What you will do
Begin at the first line below and copy each line exactly, ending with the line where "intros Hwf Ha" appears.

Data provided

Lemma r2_decode_data_encoded f e ve payload :
  data_form_wf f -> data_enc f ve e -> data_id_ok f = true ->
  len (data_header f ve e ++ payload) <= usize_max ->
  decode_data (data_header f ve e ++ payload) = Ok (data_view f payload).
Proof.
  intros Hwf Ha Hf Hl. remember (data_header f ve e ++ payload) as b eqn:Eb.
  pose proof (cursor_start b) as Hc. rewrite Eb in Hc at 2.
  assert (Hb0 : exists r, b = (match data_header f ve e with b0 :: _ => b0 | [] => 0 end) :: r)
    by (destruct f; subst b; simpl; eauto).
  destruct Hb0 as [r Er]. unfold decode_data. rewrite Er at 1. cbn [first head ok_or res_bind].
  destruct f as [id|id sess addr src|sess addr src];
    cbn [data_form_wf data_enc data_id_ok data_header data_view] in *; destruct_and?.
  - cbn [app Z.eqb R2_DATA]. rewrite <- app_assoc in Hc. next Hc. step_varint Hc.
    rewrite Hf. cbn [negb]. by rewrite (sub_from_cursor _ _ _ Hc).
  - cbn [app Z.eqb R2_DATA R2_DATA_EXT Pos.eqb]. rewrite <- !app_assoc in Hc. next Hc.
    rewrite (cursor_get _ _ _ _ Hc). cbn [ok_or res_bind].
    destruct (flags_ok src) as (-> & _ & -> & -> & _ & _ & -> & _). cbn -[get_varint].
    next Hc. step_varint Hc. rewrite Hf. cbn [negb]. step_u32 Hc. step_addr Hc.
    by rewrite (sub_from_cursor _ _ _ Hc).
  - cbn [app Z.eqb R2_DATA R2_DATA_EXT Pos.eqb]. rewrite <- !app_assoc in Hc. next Hc.
    rewrite (cursor_get _ _ _ _ Hc). cbn [ok_or res_bind].
    destruct (flags_ok src) as (_ & -> & _ & _ & -> & -> & _ & ->). cbn -[get_u32].
    next Hc. step_u32 Hc. step_addr Hc. by rewrite (sub_from_cursor _ _ _ Hc).
Qed.

(** The flag bytes the decoders accept. *)
Definition flags_cases_check (x : Z) : bool :=
  implb (negb (unknown_flags x) &&
         xorb (negb (Z.land x R2_FLAG_INLINE =? 0)) (negb (Z.land x R2_FLAG_OPEN =? 0)))
    (if negb (Z.land x R2_FLAG_INLINE =? 0)
     then x =? R2_FLAG_INLINE + src_flag (negb (Z.land x R2_FLAG_SRC =? 0))
     else x =? R2_FLAG_OPEN + src_flag (negb (Z.land x R2_FLAG_SRC =? 0))).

Response to the exercise
Lemma r2_decode_data_encoded f e ve payload :
  data_form_wf f -> data_enc f ve e -> data_id_ok f = true ->
  len (data_header f ve e ++ payload) <= usize_max ->
  decode_data (data_header f ve e ++ payload) = Ok (data_view f payload).
Proof.
  intros Hwf Ha Hf Hl. remember (data_header f ve e ++ payload) as b eqn:Eb.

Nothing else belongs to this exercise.